§ WHAT TO PRODUCE: Copy out each line of the data holding "congruence".

BEGIN GIVEN RECORDS

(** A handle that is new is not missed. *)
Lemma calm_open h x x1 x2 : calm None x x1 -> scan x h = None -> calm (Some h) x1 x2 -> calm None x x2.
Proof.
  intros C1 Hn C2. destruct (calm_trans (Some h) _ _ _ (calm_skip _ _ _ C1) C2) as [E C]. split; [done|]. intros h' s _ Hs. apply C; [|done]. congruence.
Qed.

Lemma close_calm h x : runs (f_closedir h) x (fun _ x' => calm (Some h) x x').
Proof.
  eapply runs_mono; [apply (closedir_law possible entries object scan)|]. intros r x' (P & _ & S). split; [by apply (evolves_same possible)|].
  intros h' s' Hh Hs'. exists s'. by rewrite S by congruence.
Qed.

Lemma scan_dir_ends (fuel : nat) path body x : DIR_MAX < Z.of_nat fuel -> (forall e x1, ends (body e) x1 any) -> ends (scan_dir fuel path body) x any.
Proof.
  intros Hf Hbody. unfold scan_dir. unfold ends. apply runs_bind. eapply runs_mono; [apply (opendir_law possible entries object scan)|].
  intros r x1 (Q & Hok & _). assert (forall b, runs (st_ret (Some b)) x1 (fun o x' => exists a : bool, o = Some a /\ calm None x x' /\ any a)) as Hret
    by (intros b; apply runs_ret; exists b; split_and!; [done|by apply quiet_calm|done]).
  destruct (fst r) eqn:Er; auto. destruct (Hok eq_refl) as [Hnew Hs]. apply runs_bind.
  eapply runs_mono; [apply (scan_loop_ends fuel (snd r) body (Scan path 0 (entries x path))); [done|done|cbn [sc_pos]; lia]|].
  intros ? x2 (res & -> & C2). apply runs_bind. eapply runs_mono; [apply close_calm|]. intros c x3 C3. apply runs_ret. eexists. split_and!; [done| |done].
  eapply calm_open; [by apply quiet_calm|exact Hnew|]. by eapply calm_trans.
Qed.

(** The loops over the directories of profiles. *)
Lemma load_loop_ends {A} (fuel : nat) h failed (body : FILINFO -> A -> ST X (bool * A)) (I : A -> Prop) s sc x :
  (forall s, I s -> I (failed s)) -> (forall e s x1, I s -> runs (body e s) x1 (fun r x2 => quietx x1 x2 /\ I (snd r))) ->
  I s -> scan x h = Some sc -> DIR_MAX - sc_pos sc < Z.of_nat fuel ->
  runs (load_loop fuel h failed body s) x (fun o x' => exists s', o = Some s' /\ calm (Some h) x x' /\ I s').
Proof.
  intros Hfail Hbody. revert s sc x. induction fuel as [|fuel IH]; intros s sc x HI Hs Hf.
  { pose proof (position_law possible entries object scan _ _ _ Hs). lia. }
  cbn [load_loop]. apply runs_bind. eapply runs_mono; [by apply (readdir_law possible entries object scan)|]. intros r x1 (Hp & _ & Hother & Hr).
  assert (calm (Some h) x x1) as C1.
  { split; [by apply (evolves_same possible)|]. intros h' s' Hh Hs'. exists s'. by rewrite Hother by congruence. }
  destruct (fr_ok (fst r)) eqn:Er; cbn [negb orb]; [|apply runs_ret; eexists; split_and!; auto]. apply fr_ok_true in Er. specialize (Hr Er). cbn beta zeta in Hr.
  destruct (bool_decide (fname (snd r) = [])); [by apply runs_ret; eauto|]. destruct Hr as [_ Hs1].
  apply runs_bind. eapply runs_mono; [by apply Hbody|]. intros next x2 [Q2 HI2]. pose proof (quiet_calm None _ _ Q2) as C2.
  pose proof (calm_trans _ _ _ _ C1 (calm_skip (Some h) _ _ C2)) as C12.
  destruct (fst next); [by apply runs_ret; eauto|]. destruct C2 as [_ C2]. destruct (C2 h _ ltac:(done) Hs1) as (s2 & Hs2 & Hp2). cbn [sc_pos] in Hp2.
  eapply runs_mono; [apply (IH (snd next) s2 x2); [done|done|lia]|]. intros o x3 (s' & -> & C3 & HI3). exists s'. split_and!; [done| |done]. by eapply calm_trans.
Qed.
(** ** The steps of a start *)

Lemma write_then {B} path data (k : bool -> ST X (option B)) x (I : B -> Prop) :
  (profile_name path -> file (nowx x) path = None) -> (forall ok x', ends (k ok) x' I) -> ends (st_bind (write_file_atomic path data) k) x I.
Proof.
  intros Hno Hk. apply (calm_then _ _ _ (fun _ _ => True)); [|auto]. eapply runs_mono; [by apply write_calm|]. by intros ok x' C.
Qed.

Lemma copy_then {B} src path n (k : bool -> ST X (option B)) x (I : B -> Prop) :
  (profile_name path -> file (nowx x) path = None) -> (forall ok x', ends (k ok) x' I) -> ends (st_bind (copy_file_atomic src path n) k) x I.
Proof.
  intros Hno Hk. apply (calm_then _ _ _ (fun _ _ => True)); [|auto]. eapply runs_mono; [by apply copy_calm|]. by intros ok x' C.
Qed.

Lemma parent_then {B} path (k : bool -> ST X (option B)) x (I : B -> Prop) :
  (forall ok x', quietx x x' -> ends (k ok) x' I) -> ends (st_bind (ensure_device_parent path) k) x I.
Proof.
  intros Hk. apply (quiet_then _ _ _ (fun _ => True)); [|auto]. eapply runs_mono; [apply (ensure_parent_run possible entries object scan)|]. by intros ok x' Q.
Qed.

END GIVEN RECORDS

§ SOLVED PROBLEM:
  intros C1 Hn C2. destruct (calm_trans (Some h) _ _ _ (calm_skip _ _ _ C1) C2) as [E C]. split; [done|]. intros h' s _ Hs. apply C; [|done]. congruence.
  intros h' s' Hh Hs'. exists s'. by rewrite S by congruence.
  { split; [by apply (evolves_same possible)|]. intros h' s' Hh Hs'. exists s'. by rewrite Hother by congruence. }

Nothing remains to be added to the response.